- _How to complete this task_: What is the number of lines in the data that include the string "length"? Give it by itself.

- _Data listing_:

Lemma spanWhiteSpace_app s ws rest :
  spanWhiteSpace s = (ws, rest) ->
  s = ws ++ rest /\ forallb isWhiteSpace ws = true.
Proof.
  revert ws rest. induction s as [|c s IH]; simpl; intros ws rest E.
  - now injection E as <- <-.
  - destruct (isWhiteSpace c) eqn:Hc.
    + destruct (spanWhiteSpace s) as [ws' rest'].
      injection E as <- <-. destruct (IH _ _ eq_refl) as [-> Hws].
      simpl. now rewrite Hc.
    + now injection E as <- <-.
Qed.

Lemma spanWhiteSpace_run ws c after :
  forallb isWhiteSpace ws = true -> isWhiteSpace c = false ->
  spanWhiteSpace (ws ++ c :: after) = (ws, c :: after).
Proof.
  intros Hws Hc. induction ws as [|d ws IH]; simpl in *.
  - now rewrite Hc.
  - apply andb_true_iff in Hws as [-> Hws]. now rewrite IH.
Qed.

(** The texts the regular expression [/(word\s*\{)/] matches. *)
Definition anchor (word m : JSString.t) : Prop :=
  exists ws, forallb isWhiteSpace ws = true /\ m = word ++ ws ++ [LBRACE].

Lemma skipn_prefix (p y : JSString.t) : skipn (List.length p) (p ++ y) = y.
Proof. induction p; simpl; auto. Qed.

Lemma matchAnchorAt_sound word s m after :
  matchAnchorAt word s = Some (m, after) -> s = m ++ after /\ anchor word m.
Proof.
  unfold matchAnchorAt. destruct (startsWith s word) eqn:Hp; [|discriminate].
  apply startsWith_iff in Hp as (y & ->). rewrite skipn_prefix.
  destruct (spanWhiteSpace y) as [ws rest] eqn:Hs.
  apply spanWhiteSpace_app in Hs as [-> Hws].
  destruct rest as [|c rest]; [discriminate|].
  destruct (N.eqb c LBRACE) eqn:Hc; [|discriminate].
  apply N.eqb_eq in Hc as ->. intros E. injection E as <- <-. split.
  - now rewrite <- !app_assoc.
  - now exists ws.
Qed.

Lemma matchAnchorAt_complete word s m after :
  anchor word m -> s = m ++ after -> matchAnchorAt word s = Some (m, after).
Proof.
  intros (ws & Hws & ->) ->. unfold matchAnchorAt.
  rewrite <- !app_assoc.
  replace (startsWith _ word) with true
    by (symmetry; apply startsWith_iff; eauto).
  rewrite skipn_prefix. simpl.
  rewrite spanWhiteSpace_run by (assumption || reflexivity).
  reflexivity.
Qed.

Lemma searchAnchor_sound word s before m after :
  searchAnchor word s = Some (before, m, after) ->
  s = before ++ m ++ after /\ anchor word m.
Proof.
  revert before. induction s as [|c s IH]; intros before; simpl.
  - destruct (matchAnchorAt word []) as [[m' a']|] eqn:Hm; [|discriminate].
    intros E. injection E as <- <- <-. simpl. eapply matchAnchorAt_sound; eassumption.
  - destruct (matchAnchorAt word (c :: s)) as [[m' a']|] eqn:Hm.
    + intros E. injection E as <- <- <-. simpl. eapply matchAnchorAt_sound; eassumption.
    + destruct (searchAnchor word s) as [[[b' m'] a']|]; [|discriminate].
      intros E. injection E as <- <- <-.
      destruct (IH _ eq_refl) as [-> Ha]. now split.
Qed.

Lemma searchAnchor_complete word s :
  searchAnchor word s = None ->
  forall before m after, anchor word m -> s <> before ++ m ++ after.
Proof.
  induction s as [|c s IH]; simpl.
  - destruct (matchAnchorAt word []) as [[m' a']|] eqn:Hm; [discriminate|].
    intros _ before m after Ha E. destruct before as [|d before]; [|discriminate].
    simpl in E. rewrite (matchAnchorAt_complete _ _ _ _ Ha E) in Hm. discriminate.
  - destruct (matchAnchorAt word (c :: s)) as [[m' a']|] eqn:Hm; [discriminate|].
    destruct (searchAnchor word s) as [[[b' m'] a']|]; [discriminate|].
    intros _ before m after Ha E. destruct before as [|d before].
    + simpl in E. rewrite (matchAnchorAt_complete _ _ _ _ Ha E) in Hm. discriminate.
    + injection E as _ E. exact (IH eq_refl _ _ _ Ha E).
Qed.

(** The match found is the leftmost one. *)
Lemma searchAnchor_leftmost word s before m after :
  searchAnchor word s = Some (before, m, after) ->
  forall b' m' a', anchor word m' -> s = b' ++ m' ++ a' ->
    (List.length before <= List.length b')%nat.
Proof.
  revert before. induction s as [|c s IH]; intros before; simpl.
  - destruct (matchAnchorAt word []) as [[m1 a1]|]; [|discriminate].
    intros E. injection E as <- <- <-. simpl. lia.
  - destruct (matchAnchorAt word (c :: s)) as [[m1 a1]|] eqn:Hm.
    + intros E. injection E as <- <- <-. simpl. lia.
    + destruct (searchAnchor word s) as [[[b1 m1] a1]|]; [|discriminate].
      intros E. injection E as <- <- <-. intros b' m' a' Ha E.
      destruct b' as [|d b'].
      * simpl in E. rewrite (matchAnchorAt_complete _ _ _ _ Ha E) in Hm. discriminate.
      * injection E as _ E. simpl. specialize (IH _ eq_refl _ _ _ Ha E). lia.
Qed.

End JSStringFacts.

(** ** The Gradle patch: each step, and what it leaves for the next run *)

Module GradleFacts.
Import JSStringFacts Gradle.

- _Reply_: 2